In all this, a ‘light bulb moment’ came for me when I read the first section of Orthodox theologian, John Zizioulas’ influential Being as Communion, 1985.  For Zizioulas, God is not best described as a kind of fixed ontological substance at the basis of reality, but is himself a communion of persons in a relation of love.  He writes: ‘The being of God is a relational being: without the concept of communion it would not be possible to speak of the being of God.’  ‘The substance of God,’ he continues, ‘”God,” has no ontological content, no true being, apart from communion.  In this way, communion becomes an ontological concept in Patristic thought...God exists because of an event of communion.  [...] it is communion which makes things “be”: nothing exists without it, not even God.’  In a sense then, to plunge as far down as possible into reality in the hope of hitting a fixed point of reference, a stable ultimate reality, is as futile an endeavour as modernity has proven it to be.  God, according to Zizioulas, is an event of communion; the being of God is here best described not as a static entity, but as a movement of relation.  Moreover, this movement of relation does not pre-exist those involved in the dance of love it enacts; the Father, Son, and Spirit do not spring from this movement, just as they cannot be said to pre-exist the movement: they are the movement; they are this movement of relating love.  Zizioulas quite strongly posits the Father as the ‘cause’ or origin of this movement, but the Father Himself is only constituted as Father by the simple fact of being a Father.  Thus, while He precedes the Son in terms barely describable, the Father’s fatherliness is constituted precisely by the Son as son.  Just as a human father only exists as a father once he has been relationally constituted through siring a son or daughter, there never was an ultimate being out of whom sprang another identically ultimate being, the Son.  The Father is only insofar as He is father to the Son.  God as ultimate reality has the character of relation.  And I haven’t even mentioned the Holy Spirit in this dance of love.

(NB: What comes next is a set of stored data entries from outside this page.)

(** * The marker publisher node

    A shallow embedding of [ros2_ws/src/cpp_pubsub/src/marker_publisher.cpp]:
    the node that draws the reference trajectory, the reference ball, the
    tool-centre-point marker and the countdown text in Rviz.

    Conventions of the embedding.
    - A C++ [double] is a primitive binary64 [float]: the arithmetic, the
      comparisons [==] and [!=], NaN and the signed zeros are those of the
      machine.  The library function [sin] of <cmath> is not a primitive; it
      is a variable of the section that holds the node.
    - A C++ [int] is a [Z].  Signed overflow and the conversion of a double
      outside the range of [int] are undefined in C++ and lie outside the
      model: a theorem whose conclusion rests on such a value states the
      range ([fits_int], [elapsed_time_in_range], [max_points < INT_MAX]) as
      a hypothesis.
    - [std::vector::at] throws [std::out_of_range]; functions that call it
      return a [result].
    - [rclcpp::Clock().now()] is an input of each function that reads it. *)

From Stdlib Require Import ZArith List String Bool Lia.
From Stdlib Require Import Floats DecimalString.
Import ListNotations.

#[local] Set Warnings "-inexact-float".
#[local] Open Scope Z_scope.

(** ** Outcomes of a call *)

Inductive exn : Type :=
| out_of_range.

Inductive result (A : Type) : Type :=
| Ok (a : A)
| Throw (e : exn)
| OutOfFuel.

Arguments Ok {A} a.
Arguments Throw {A} e.
Arguments OutOfFuel {A}.

Definition bind {A B : Type} (r : result A) (k : A -> result B) : result B :=
  match r with
  | Ok a => k a
  | Throw e => Throw e
  | OutOfFuel => OutOfFuel
  end.

Notation "x <- r ;; k" := (bind r (fun x => k))
  (at level 61, r at next level, right associativity).

Notation "m |> f" := (f m) (at level 45, left associativity, only parsing).

(** ** The C++ operations the node uses *)

(** [v.at(i)] of a [std::vector]. *)
Definition vec_at {A : Type} (v : list A) (i : nat) : result A :=
  match nth_error v i with
  | Some a => Ok a
  | None => Throw out_of_range
  end.

(** [v.at(i) = a]. *)
Fixpoint vec_set {A : Type} (v : list A) (i : nat) (a : A) : result (list A) :=
  match v, i with
  | [], _ => Throw out_of_range
  | _ :: v', O => Ok (a :: v')
  | b :: v', S i' => v'' <- vec_set v' i' a ;; Ok (b :: v'')
  end.

(** [v.push_back(a)]. *)
Definition push_back {A : Type} (v : list A) (a : A) : list A := v ++ [a].

(** The conversion of an [int] to [double]. *)
Definition double_of_int (i : Z) : float :=
  if i <? 0 then PrimFloat.opp (PrimFloat.of_uint63 (Uint63.of_Z (- i)))
  else PrimFloat.of_uint63 (Uint63.of_Z i).

(** The range of [int]. *)
Definition INT_MIN : Z := - 2 ^ 31.
Definition INT_MAX : Z := 2 ^ 31 - 1.

(** Whether an [int] holds the integer [i]. *)
Definition fits_int (i : Z) : bool := (INT_MIN <=? i) && (i <=? INT_MAX).

(** [std::stoi] applied to the decimal string of the integer [value]: the
    value when an [int] holds it, [std::out_of_range] otherwise. *)
Definition stoi_of_integer (value : Z) : result Z :=
  if fits_int value then Ok value else Throw out_of_range.

(** The cast [(int) d]: truncation towards zero.  The cast is defined in C++
    for a finite [d] whose truncation fits an [int] ([cast_defined] below);
    outside, the value the model gives (0 for NaN and the infinities, the
    unbounded truncation otherwise) stands for no value of the code. *)
Definition int_of_double (d : float) : Z :=
  match Prim2SF d with
  | S754_finite s m e =>
      let mag := if 0 <=? e then Z.shiftl (Zpos m) e else Z.shiftr (Zpos m) (- e) in
      if s then - mag else mag
  | _ => 0
  end.

(** Whether the cast [(int) d] is defined. *)
Definition cast_defined (d : float) : bool :=
  is_finite d && fits_int (int_of_double d).

(** [std::to_string(int)]. *)
Definition to_string (i : Z) : string := NilZero.string_of_int (Z.to_int i).

(** An [int] used as a condition. *)
Definition truthy (i : Z) : bool := negb (i =? 0).

(** [M_PI] of <cmath>. *)
Definition M_PI : float := 3.14159265358979323846%float.

(** A reading of the clock. *)
Definition Time : Type := Z.

(** ** Messages

    The message types come from [geometry_msgs], [std_msgs],
    [visualization_msgs] and [tutorial_interfaces]; the records below hold the
    fields the node reads or writes, with the zero defaults of a
    default-constructed message. *)

Module Point.
Record t : Type := mk { x : float; y : float; z : float }.
Definition zero : t := mk 0 0 0.
End Point.

Module Vector3.
Record t : Type := mk { x : float; y : float; z : float }.
Definition zero : t := mk 0 0 0.
End Vector3.

(** The channels of [std_msgs/ColorRGBA] are [float]; a double assigned to one
    is rounded to binary32.  The node assigns 1.0 (exact), 0.35 and 0.2,
    written below as the binary32 values they round to. *)
Module ColorRGBA.
Record t : Type := mk { r : float; g : float; b : float; a : float }.
Definition zero : t := mk 0 0 0 0.
Definition alpha_0_35 : float := 0x1.666666p-2%float.
Definition alpha_0_2 : float := 0x1.99999ap-3%float.
End ColorRGBA.

Module Marker.
Record t : Type := mk {
    frame_id : string;          (* header.frame_id *)
    stamp : Time;               (* header.stamp *)
    ns : string;
    id : Z;
    type : Z;
    action : Z;
    position : Point.t;         (* pose.position *)
    scale : Vector3.t;
    color : ColorRGBA.t;
    points : list Point.t;
    text : string
  }.

(** [visualization_msgs::msg::Marker()]. *)
Definition default : t :=
    mk EmptyString 0 EmptyString 0 0 0 Point.zero Vector3.zero ColorRGBA.zero [] EmptyString.

(** Constants of [visualization_msgs/msg/Marker]. *)
Definition ADD : Z := 0.
Definition SPHERE : Z := 2.
Definition LINE_STRIP : Z := 4.
Definition TEXT_VIEW_FACING : Z := 9.

Definition set_frame_id (v : string) (m : t) : t :=
    mk v (stamp m) (ns m) (id m) (type m) (action m) (position m) (scale m) (color m) (points m) (text m).
Definition set_stamp (v : Time) (m : t) : t :=
    mk (frame_id m) v (ns m) (id m) (type m) (action m) (position m) (scale m) (color m) (points m) (text m).
Definition set_ns (v : string) (m : t) : t :=
    mk (frame_id m) (stamp m) v (id m) (type m) (action m) (position m) (scale m) (color m) (points m) (text m).
Definition set_id (v : Z) (m : t) : t :=
    mk (frame_id m) (stamp m) (ns m) v (type m) (action m) (position m) (scale m) (color m) (points m) (text m).
Definition set_type (v : Z) (m : t) : t :=
    mk (frame_id m) (stamp m) (ns m) (id m) v (action m) (position m) (scale m) (color m) (points m) (text m).
Definition set_action (v : Z) (m : t) : t :=
    mk (frame_id m) (stamp m) (ns m) (id m) (type m) v (position m) (scale m) (color m) (points m) (text m).
Definition set_position (v : Point.t) (m : t) : t :=
    mk (frame_id m) (stamp m) (ns m) (id m) (type m) (action m) v (scale m) (color m) (points m) (text m).
Definition set_scale (v : Vector3.t) (m : t) : t :=
    mk (frame_id m) (stamp m) (ns m) (id m) (type m) (action m) (position m) v (color m) (points m) (text m).
Definition set_color (v : ColorRGBA.t) (m : t) : t :=
    mk (frame_id m) (stamp m) (ns m) (id m) (type m) (action m) (position m) (scale m) v (points m) (text m).
Definition set_points (v : list Point.t) (m : t) : t :=
    mk (frame_id m) (stamp m) (ns m) (id m) (type m) (action m) (position m) (scale m) (color m) v (text m).
Definition set_text (v : string) (m : t) : t :=
    mk (frame_id m) (stamp m) (ns m) (id m) (type m) (action m) (position m) (scale m) (color m) (points m) v.

(** Assignments to one component of [pose.position], [scale] and [color]. *)
Definition set_position_x (v : float) (m : t) : t :=
    set_position (Point.mk v (Point.y (position m)) (Point.z (position m))) m.
Definition set_position_y (v : float) (m : t) : t :=
    set_position (Point.mk (Point.x (position m)) v (Point.z (position m))) m.
Definition set_position_z (v : float) (m : t) : t :=
    set_position (Point.mk (Point.x (position m)) (Point.y (position m)) v) m.
Definition set_scale_x (v : float) (m : t) : t :=
    set_scale (Vector3.mk v (Vector3.y (scale m)) (Vector3.z (scale m))) m.
Definition set_scale_y (v : float) (m : t) : t :=
    set_scale (Vector3.mk (Vector3.x (scale m)) v (Vector3.z (scale m))) m.
Definition set_scale_z (v : float) (m : t) : t :=
    set_scale (Vector3.mk (Vector3.x (scale m)) (Vector3.y (scale m)) v) m.
Definition set_color_r (v : float) (m : t) : t :=
    set_color (ColorRGBA.mk v (ColorRGBA.g (color m)) (ColorRGBA.b (color m)) (ColorRGBA.a (color m))) m.
Definition set_color_g (v : float) (m : t) : t :=
    set_color (ColorRGBA.mk (ColorRGBA.r (color m)) v (ColorRGBA.b (color m)) (ColorRGBA.a (color m))) m.
Definition set_color_b (v : float) (m : t) : t :=
    set_color (ColorRGBA.mk (ColorRGBA.r (color m)) (ColorRGBA.g (color m)) v (ColorRGBA.a (color m))) m.
Definition set_color_a (v : float) (m : t) : t :=
    set_color (ColorRGBA.mk (ColorRGBA.r (color m)) (ColorRGBA.g (color m)) (ColorRGBA.b (color m)) v) m.

(** [m.points.push_back(p)]. *)
Definition points_push_back (p : Point.t) (m : t) : t :=
    set_points (push_back (points m) p) m.
End Marker.

(** [visualization_msgs/msg/MarkerArray]: the field [markers]. *)
Definition MarkerArray : Type := list Marker.t.

(** [std_msgs/msg/Float64]. *)
Module Float64.
Record t : Type := mk { data : float }.
End Float64.

(** Modelled from the spec: [tutorial_interfaces/msg/PosInfo] is declared
    outside the source file.  The node reads [ref_position[0]],
    [ref_position[1]] and [ref_position[2]]; the position update carries three
    reals, held here as the three cells of the array. *)
Module PosInfo.
Record t : Type := mk { ref_position_0 : float; ref_position_1 : float; ref_position_2 : float }.
End PosInfo.

(** ** The functions that fill the markers *)

(** [generate_tcp_marker]. *)
Definition generate_tcp_marker (now : Time) (tcp_marker : Marker.t) : Marker.t :=
  tcp_marker
  |> Marker.set_frame_id "/panda_hand_tcp"
  |> Marker.set_stamp now
  |> Marker.set_ns "marker_publisher"
  |> Marker.set_action Marker.ADD
  |> Marker.set_id 1
  |> Marker.set_type Marker.SPHERE
  |> Marker.set_scale_x 0.015%float
  |> Marker.set_scale_y 0.015%float
  |> Marker.set_scale_z 0.015%float
  |> Marker.set_color_r 1%float
  |> Marker.set_color_a 1%float
  |> Marker.set_position_x 0%float
  |> Marker.set_position_y 0%float
  |> Marker.set_position_z 0%float.

(** [generate_ref_ball].  The marker is filled up to its colour before the
    test on [x]; the branch taken when [x == 0.0] reads
    [traj_marker.points.at(0)]. *)
Definition generate_ref_ball (now : Time) (ref_marker : Marker.t)
    (x y z d : float) (traj_marker : Marker.t) : result Marker.t :=
  let my_size := (0.015 + d / 20)%float in
  let ref_marker :=
    ref_marker
    |> Marker.set_frame_id "/panda_link0"
    |> Marker.set_stamp now
    |> Marker.set_ns "marker_publisher"
    |> Marker.set_action Marker.ADD
    |> Marker.set_id 0
    |> Marker.set_type Marker.SPHERE
    |> Marker.set_scale_x my_size
    |> Marker.set_scale_y my_size
    |> Marker.set_scale_z my_size
    |> Marker.set_color_g 1%float
    |> Marker.set_color_a ColorRGBA.alpha_0_35 in
  if (x =? 0)%float then
    p0 <- vec_at (Marker.points traj_marker) 0 ;;
    p1 <- vec_at (Marker.points traj_marker) 0 ;;
    p2 <- vec_at (Marker.points traj_marker) 0 ;;
    Ok (ref_marker
        |> Marker.set_position_x (Point.x p0)
        |> Marker.set_position_y (Point.y p1)
        |> Marker.set_position_z (Point.z p2))
  else
    Ok (ref_marker
        |> Marker.set_position_x x
        |> Marker.set_position_y y
        |> Marker.set_position_z z).

(** [generate_countdown].  The [switch] has no [default]: a count outside
    0..5 leaves the colour channels of the fresh marker at 0. *)
Definition generate_countdown (now : Time) (count : Z) (center : list float)
    : result Marker.t :=
  let text :=
    Marker.default
    |> Marker.set_frame_id "/panda_link0"
    |> Marker.set_stamp now
    |> Marker.set_ns "marker_publisher"
    |> Marker.set_action Marker.ADD
    |> Marker.set_id 10
    |> Marker.set_type Marker.TEXT_VIEW_FACING
    |> Marker.set_scale_z 0.2%float in
  let text :=
    match count with
    | 5 => text |> Marker.set_color_r 1%float
    | 4 => text |> Marker.set_color_r 1%float
    | 3 => text |> Marker.set_color_r 1%float
    | 2 => text |> Marker.set_color_r 1%float |> Marker.set_color_g 1%float
    | 1 => text |> Marker.set_color_r 1%float |> Marker.set_color_g 1%float
    | 0 => text |> Marker.set_color_g 1%float
    | _ => text
    end in
  let text := text |> Marker.set_color_a 1%float in
  let text := text |> Marker.set_text (to_string count) in
  let text := if count =? 0 then text |> Marker.set_text "Go!" else text in
  let text :=
    if count =? -10
    then text |> Marker.set_text "Stop!" |> Marker.set_color_r 1%float
    else text in
  c0 <- vec_at center 0 ;;
  let text := text |> Marker.set_position_x c0 in
  c1 <- vec_at center 1 ;;
  let text := text |> Marker.set_position_y c1 in
  c2 <- vec_at center 2 ;;
  let text := text |> Marker.set_position_z (c2 + 0.05)%float in
  Ok text.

Getting back then, what is it that makes a thing a thing?  While Trinitarian theology opens up a space for conceptualising being as communion, it must be admitted that there is no direct or easy analogy between human being and God’s being.  As image bearers we are not wholly other to God, but neither are we identical.  For Zizioulas, and I am reducing him enormously throughout this entire piece, it is in our personhood that we carry the image of God, not, that is, in our capacity to exist relationally, but in the fact that it is only in relation that we exist at all.  Like God’s, our being is in communion, in ties that bind, in being sons and daughters, brothers and sisters, husbands and wives, employers and employees, citizens and rulers, communicants, etc.  The ‘truth’ about ourselves is not to be found in the intricacies of our individual conscious and unconscious fantasies, as so much popular thought (following Freud) seems to imagine, but in who we are in, to, and with others.  Ultimately, Christianity, it seems to me, is about preparing the way for drawing humanity into the movement of loving relation that is God the Father, Son, and Spirit.  We exist in our physical and institutional relations with one another, we exist in our relations with one another as the church body, and we exist finally (and completely) in the wider church’s partaking of the movement of loving relationality that is Father, Son, and Spirit.